(* ===== verification/GoFloat.v ===== *)
(** * float64

    Go's [float64] as IEEE 754 binary64 in the executable specification of the
    Standard Library ([SpecFloat]): arithmetic, comparison, conversion from an
    integer; and the stable descending sort of [sort.SliceStable] by a score,
    with the order theory of the comparison. *)

From stdpp Require Import base strings list sorting.
From Stdlib Require Import ZArith Lia SpecFloat.
From S2P Require Import Prelude.

Open Scope Z_scope.

Notation float64 := spec_float.

Definition prec64 : Z := 53.
Definition emax64 : Z := 1024.

Definition fadd : float64 → float64 → float64 := SFadd prec64 emax64.
Definition fsub : float64 → float64 → float64 := SFsub prec64 emax64.
Definition fmul : float64 → float64 → float64 := SFmul prec64 emax64.
Definition fdiv : float64 → float64 → float64 := SFdiv prec64 emax64.

(** [float64(n)] *)
Definition float_of_Z (n : Z) : float64 := binary_normalize prec64 emax64 n 0 false.

(** A decimal constant [n / d] of the source, correctly rounded ([n] and [d]
    below 2^53). *)
Definition frac (n d : Z) : float64 := fdiv (float_of_Z n) (float_of_Z d).

Definition fzero : float64 := S754_zero false.
Definition fone : float64 := float_of_Z 1.

(** [x < y], [x > y], [x <= y]: false when either is NaN. *)
Definition flt (x y : float64) : bool := SFltb x y.
Definition fgt (x y : float64) : bool := SFltb y x.
Definition fle (x y : float64) : bool := SFleb x y.

Definition is_nan (x : float64) : bool := match x with S754_nan => true | _ => false end.
Definition is_inf (x : float64) : bool := match x with S754_infinity _ => true | _ => false end.

(** [int32(x)] and [int(x)] truncate toward zero. *)
Definition ftrunc (x : float64) : Z :=
  match x with
  | S754_finite s m e =>
    let v := if 0 <=? e then Z.pos m * 2 ^ e else Z.pos m / 2 ^ (- e) in
    if s then - v else v
  | _ => 0
  end.

#[export] Instance float64_eq_dec : EqDecision float64.
Proof. solve_decision. Defined.

(** ** Sorting *)
(** [sort.SliceStable] with [less i j := key i > key j]: the stable order by
    descending key, which the sort specification determines uniquely when no
    key is NaN. *)
Fixpoint insert_desc {A} (key : A → float64) (x : A) (l : list A) : list A :=
  match l with
  | [] => [x]
  | y :: l' => if fgt (key y) (key x) then y :: insert_desc key x l' else x :: l
  end.

Definition sort_desc {A} (key : A → float64) (l : list A) : list A := foldr (insert_desc key) [] l.

(** ** The order *)

(** The value order: sign, then exponent and mantissa lexicographically. *)
Definition sf_key (x : float64) : Z * (Z * Z) :=
  match x with
  | S754_nan | S754_zero _ => (0, (0, 0))
  | S754_infinity false => (2, (0, 0))
  | S754_infinity true => (-2, (0, 0))
  | S754_finite false m e => (1, (e, Z.pos m))
  | S754_finite true m e => (-1, (- e, - Z.pos m))
  end.

Definition lex2 (a b : Z * Z) : comparison :=
  match a.1 ?= b.1 with Eq => a.2 ?= b.2 | c => c end.
Definition lex3 (a b : Z * (Z * Z)) : comparison :=
  match a.1 ?= b.1 with Eq => lex2 a.2 b.2 | c => c end.

Lemma compare_key x y :
  is_nan x = false → is_nan y = false → SFcompare x y = Some (lex3 (sf_key x) (sf_key y)).
Proof.
  intros Hx Hy. destruct x as [|[]| |[] m e], y as [|[]| |[] m' e']; try done; unfold lex3, lex2; cbn.
  all: try reflexivity.
  rewrite Z.compare_opp, (Z.compare_antisym e e'). by destruct (e ?= e').
Qed.

Lemma lex3_lt a b :
  lex3 a b = Lt ↔ a.1 < b.1 ∨ a.1 = b.1 ∧ (a.2.1 < b.2.1 ∨ a.2.1 = b.2.1 ∧ a.2.2 < b.2.2).
Proof.
  destruct a as [a1 [a2 a3]], b as [b1 [b2 b3]]. unfold lex3, lex2. cbn.
  destruct (Z.compare_spec a1 b1), (Z.compare_spec a2 b2), (Z.compare_spec a3 b3);
    (split; [try done; lia|intros; try done; lia]).
Qed.

Lemma flt_spec x y :
  is_nan x = false → is_nan y = false →
  flt x y = true ↔ lex3 (sf_key x) (sf_key y) = Lt.
Proof. intros Hx Hy. unfold flt, SFltb. rewrite compare_key by done. by destruct (lex3 _ _). Qed.

Lemma flt_nan x y : flt x y = true → is_nan x = false ∧ is_nan y = false.
Proof. by destruct x as [|[]| |[]], y as [|[]| |[]]. Qed.

Lemma flt_trans x y z : flt x y = true → flt y z = true → flt x z = true.
Proof.
  intros H1 H2. destruct (flt_nan _ _ H1), (flt_nan _ _ H2).
  apply flt_spec in H1, H2; try done. apply flt_spec; try done. rewrite lex3_lt in *. lia.
Qed.

Lemma flt_irrefl x : flt x x = false.
Proof.
  destruct (flt x x) eqn:E; [|done]. destruct (flt_nan _ _ E).
  apply flt_spec in E; try done. rewrite lex3_lt in E. lia.
Qed.

(** Without NaN, "not less" is transitive: a total preorder. *)
Lemma nlt_trans x y z :
  is_nan x = false → is_nan y = false → is_nan z = false →
  flt y x = false → flt z y = false → flt z x = false.
Proof.
  intros Hx Hy Hz H1 H2. apply not_true_iff_false. intros H3. apply not_true_iff_false in H1, H2.
  rewrite flt_spec in H1, H2, H3 by done. rewrite lex3_lt in *. lia.
Qed.

Lemma flt_asym x y : flt x y = true → flt y x = false.
Proof.
  intros H. destruct (flt y x) eqn:E; [|done]. rewrite <-(flt_irrefl x). symmetry. by apply (flt_trans _ y).
Qed.

(** ** Non-negative values *)

(** Neither NaN nor negative. *)
Definition nonneg (x : float64) : bool :=
  match x with S754_zero false | S754_infinity false | S754_finite false _ _ => true | _ => false end.

Lemma nonneg_nan x : nonneg x = true → is_nan x = false.
Proof. by destruct x as [[]|[]| |[]]. Qed.

Lemma shr_1_nonneg r : 0 <= shr_m r → 0 <= shr_m (shr_1 r).
Proof. destruct r as [m r s]. cbn. destruct m as [|[]|]; cbn; lia. Qed.

Lemma iter_pos_inv {B} (P : B → Prop) f n (x : B) : (∀ y, P y → P (f y)) → P x → P (iter_pos f n x).
Proof. intros Hf. revert x. induction n as [n IH|n IH|]; intros x Hx; cbn; auto. Qed.

Lemma shr_fexp_nonneg p e m x l : 0 <= m → 0 <= shr_m (shr_fexp p e m x l).1.
Proof.
  intros Hm. unfold shr_fexp, shr.
  assert (0 <= shr_m (shr_record_of_loc m l)) by (by destruct l as [|[]]).
  destruct (_ - _); cbn [fst]; [done| |done]. apply (iter_pos_inv (λ r, 0 <= shr_m r)); [apply shr_1_nonneg|done].
Qed.

Lemma binary_round_aux_sign p e s m x l :
  0 <= m → match binary_round_aux p e s m x l with
    | S754_zero s' | S754_infinity s' | S754_finite s' _ _ => s' = s | S754_nan => False end.
Proof.
  intros Hm. unfold binary_round_aux. pose proof (shr_fexp_nonneg p e m x l Hm) as H1.
  destruct (shr_fexp p e m x l) as [r1 e1]. cbn [fst] in H1.
  assert (H2 : 0 <= round_nearest_even (shr_m r1) (loc_of_shr_record r1))
    by (destruct r1 as [m1 [] []]; cbn in *; repeat case_match; lia).
  pose proof (shr_fexp_nonneg p e _ e1 loc_Exact H2) as H3. destruct (shr_fexp p e _ e1 loc_Exact) as [r2 e2].
  cbn [fst] in H3. destruct (shr_m r2); [done|by destruct (_ <=? _)|lia].
Qed.

Lemma binary_round_aux_nonneg p e m x l : 0 <= m → nonneg (binary_round_aux p e false m x l) = true.
Proof.
  intros Hm. pose proof (binary_round_aux_sign p e false m x l Hm) as H.
  destruct (binary_round_aux p e false m x l); by subst.
Qed.

Lemma normalize_nonneg p e m x : 0 <= m → nonneg (binary_normalize p e m x false) = true.
Proof.
  destruct m as [|m|m]; [done| |lia]. intros _. unfold binary_normalize, binary_round.
  destruct (shl_align _ _ _). by apply binary_round_aux_nonneg.
Qed.

Lemma float_of_Z_nonneg n : 0 <= n → nonneg (float_of_Z n) = true.
Proof. apply normalize_nonneg. Qed.

Lemma fadd_nonneg x y : nonneg x = true → nonneg y = true → nonneg (fadd x y) = true.
Proof.
  destruct x as [[]|[]| |[] m e], y as [[]|[]| |[] m' e']; try done. intros _ _. unfold fadd, SFadd. cbn [cond_Zopp].
  apply normalize_nonneg. lia.
Qed.

Lemma fdiv_nonneg x y : nonneg x = true → is_inf x = false → nonneg y = true → flt fzero x = true → nonneg (fdiv x y) = true.
Proof.
  destruct x as [[]|[]| |[] m e], y as [[]|[]| |[] m' e']; try done. intros _ _ _ _. unfold fdiv, SFdiv.
  unfold SFdiv_core_binary. set (a := match _ with Z0 => _ | _ => _ end).
  assert (Ha : 0 <= a).
  { subst a. destruct (_ - _); [lia| |lia]. apply Z.shiftl_nonneg. lia. }
  pose proof (Z_div_pos a (Z.pos m') ltac:(lia) Ha) as Hq. unfold Z.div in Hq.
  destruct (Z.div_eucl a (Z.pos m')) as [q r]. by apply binary_round_aux_nonneg.
Qed.

(** ** Results that are not NaN *)
Definition finite (x : float64) : bool := match x with S754_zero _ | S754_finite _ _ _ => true | _ => false end.

Lemma round_not_nan p e s m x l : 0 <= m → is_nan (binary_round_aux p e s m x l) = false.
Proof. intros Hm. pose proof (binary_round_aux_sign p e s m x l Hm). by destruct (binary_round_aux p e s m x l). Qed.

Lemma normalize_not_nan p e m x s : is_nan (binary_normalize p e m x s) = false.
Proof.
  destruct m; [done| |]; unfold binary_normalize, binary_round; destruct (shl_align _ _ _); by apply round_not_nan.
Qed.

Lemma fadd_not_nan x y : is_nan x = false → finite y = true → is_nan (fadd x y) = false.
Proof.
  intros Hx Hy. destruct x as [[]|[]| |], y as [[]|[]| |]; try done. unfold fadd, SFadd. apply normalize_not_nan.
Qed.

Lemma fadd_not_nan_l x y : finite x = true → is_nan y = false → is_nan (fadd x y) = false.
Proof.
  intros Hx Hy. destruct x as [[]|[]| |], y as [[]|[]| |]; try done; unfold fadd, SFadd; apply normalize_not_nan.
Qed.

Lemma fsub_not_nan x y : finite x = true → is_nan y = false → is_nan (fsub x y) = false.
Proof.
  intros Hx Hy. destruct x as [[]|[]| |], y as [[]|[]| |]; try done; unfold fsub, SFsub; apply normalize_not_nan.
Qed.

Lemma fmul_not_nan x y : finite x = true → flt fzero x = true → is_nan y = false → is_nan (fmul x y) = false.
Proof.
  destruct x as [[]|[]| |[] m e], y as [[]|[]| |[] m' e']; try done; intros _ _ _; unfold fmul, SFmul; by apply round_not_nan.
Qed.

Lemma fdiv_not_nan x y : finite x = true → flt fzero x = true → is_nan y = false → is_nan (fdiv x y) = false.
Proof.
  destruct x as [[]|[]| |[] m e], y as [[]|[]| |s m' e']; try done; intros _ _ _. unfold fdiv, SFdiv.
  unfold SFdiv_core_binary. set (a := match _ with Z0 => _ | _ => _ end).
  assert (Ha : 0 <= a).
  { subst a. destruct (_ - _); [lia| |lia]. apply Z.shiftl_nonneg. lia. }
  pose proof (Z_div_pos a (Z.pos m') ltac:(lia) Ha) as Hq. unfold Z.div in Hq.
  destruct (Z.div_eucl a (Z.pos m')) as [q r]. by apply round_not_nan.
Qed.

(** ** The sort *)
Section sort.
Context {A : Type} (key : A → float64).

(** [x] may stand before [y]: its key is not smaller. *)
Definition desc (x y : A) : Prop := flt (key x) (key y) = false.

Lemma insert_desc_perm x l : insert_desc key x l ≡ₚ x :: l.
Proof.
  induction l as [|y l IH]; simpl; [done|]. destruct (fgt (key y) (key x)); [|done].
  rewrite IH. apply perm_swap.
Qed.

Lemma sort_desc_perm l : sort_desc key l ≡ₚ l.
Proof. induction l as [|x l IH]; simpl; [done|]. by rewrite insert_desc_perm, IH. Qed.

Lemma sort_desc_length l : length (sort_desc key l) = length l.
Proof. by rewrite sort_desc_perm. Qed.

Lemma insert_desc_sorted x l :
  is_nan (key x) = false → Forall (λ y, is_nan (key y) = false) l →
  StronglySorted desc l → StronglySorted desc (insert_desc key x l).
Proof.
  intros Hx. induction l as [|y l IH]; intros Hn Hs; simpl; [repeat constructor|].
  apply StronglySorted_inv in Hs as [Hs Hy]. pose proof (Forall_inv Hn) as Hy'. cbn beta in Hy'.
  apply Forall_inv_tail in Hn. unfold fgt. fold (flt (key x) (key y)).
  destruct (flt (key x) (key y)) eqn:E.
  - constructor; [by apply IH|]. rewrite insert_desc_perm. constructor; [|done].
    by apply flt_asym.
  - constructor; [by constructor|]. constructor; [done|].
    rewrite !Forall_forall in *. intros z Hz. unfold desc in *.
    apply (nlt_trans (key z) (key y) (key x)); auto.
Qed.

Lemma sort_desc_sorted l :
  Forall (λ y, is_nan (key y) = false) l → StronglySorted desc (sort_desc key l).
Proof.
  induction l as [|x l IH]; intros Hn; simpl; [constructor|]. apply Forall_cons in Hn as [Hx Hn].
  apply insert_desc_sorted; [done|by rewrite sort_desc_perm|auto].
Qed.

(** Stability: the elements of one key class keep their order. *)
Lemma insert_desc_stable (P : A → bool) x l :
  (∀ y z, P y = true → P z = true → flt (key y) (key z) = false) →
  List.filter P (insert_desc key x l) = List.filter P (x :: l).
Proof.
  intros HP. induction l as [|y l IH]; [done|]. cbn [insert_desc]. unfold fgt. fold (flt (key x) (key y)).
  destruct (flt (key x) (key y)) eqn:E; [|done]. cbn [List.filter] in *.
  destruct (P y) eqn:Ey, (P x) eqn:Ex; rewrite IH; try done. by rewrite HP in E.
Qed.

Lemma sort_desc_stable (P : A → bool) l :
  (∀ y z, P y = true → P z = true → flt (key y) (key z) = false) →
  List.filter P (sort_desc key l) = List.filter P l.
Proof.
  intros HP. induction l as [|x l IH]; [done|]. cbn [sort_desc foldr]. rewrite insert_desc_stable by done.
  cbn [List.filter]. by fold (sort_desc key l); rewrite IH.
Qed.
End sort.

(** ** Checks against known values *)
Example tenth : frac 1 10 = S754_finite false 7205759403792794 (-56).
Proof. reflexivity. Qed.

Example rounding : flt (fadd (frac 1 10) (frac 2 10)) (frac 3 10) = false ∧ flt (frac 3 10) (fadd (frac 1 10) (frac 2 10)) = true.
Proof. split; reflexivity. Qed.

Problem requirements: Retype, exactly as written, everything from the first line of the data above through the line containing "Definition emax64 : Z := 1024.". Nothing else should appear.

Answer section:
(* ===== verification/GoFloat.v ===== *)
(** * float64

    Go's [float64] as IEEE 754 binary64 in the executable specification of the
    Standard Library ([SpecFloat]): arithmetic, comparison, conversion from an
    integer; and the stable descending sort of [sort.SliceStable] by a score,
    with the order theory of the comparison. *)

From stdpp Require Import base strings list sorting.
From Stdlib Require Import ZArith Lia SpecFloat.
From S2P Require Import Prelude.

Open Scope Z_scope.

Notation float64 := spec_float.

Definition prec64 : Z := 53.
Definition emax64 : Z := 1024.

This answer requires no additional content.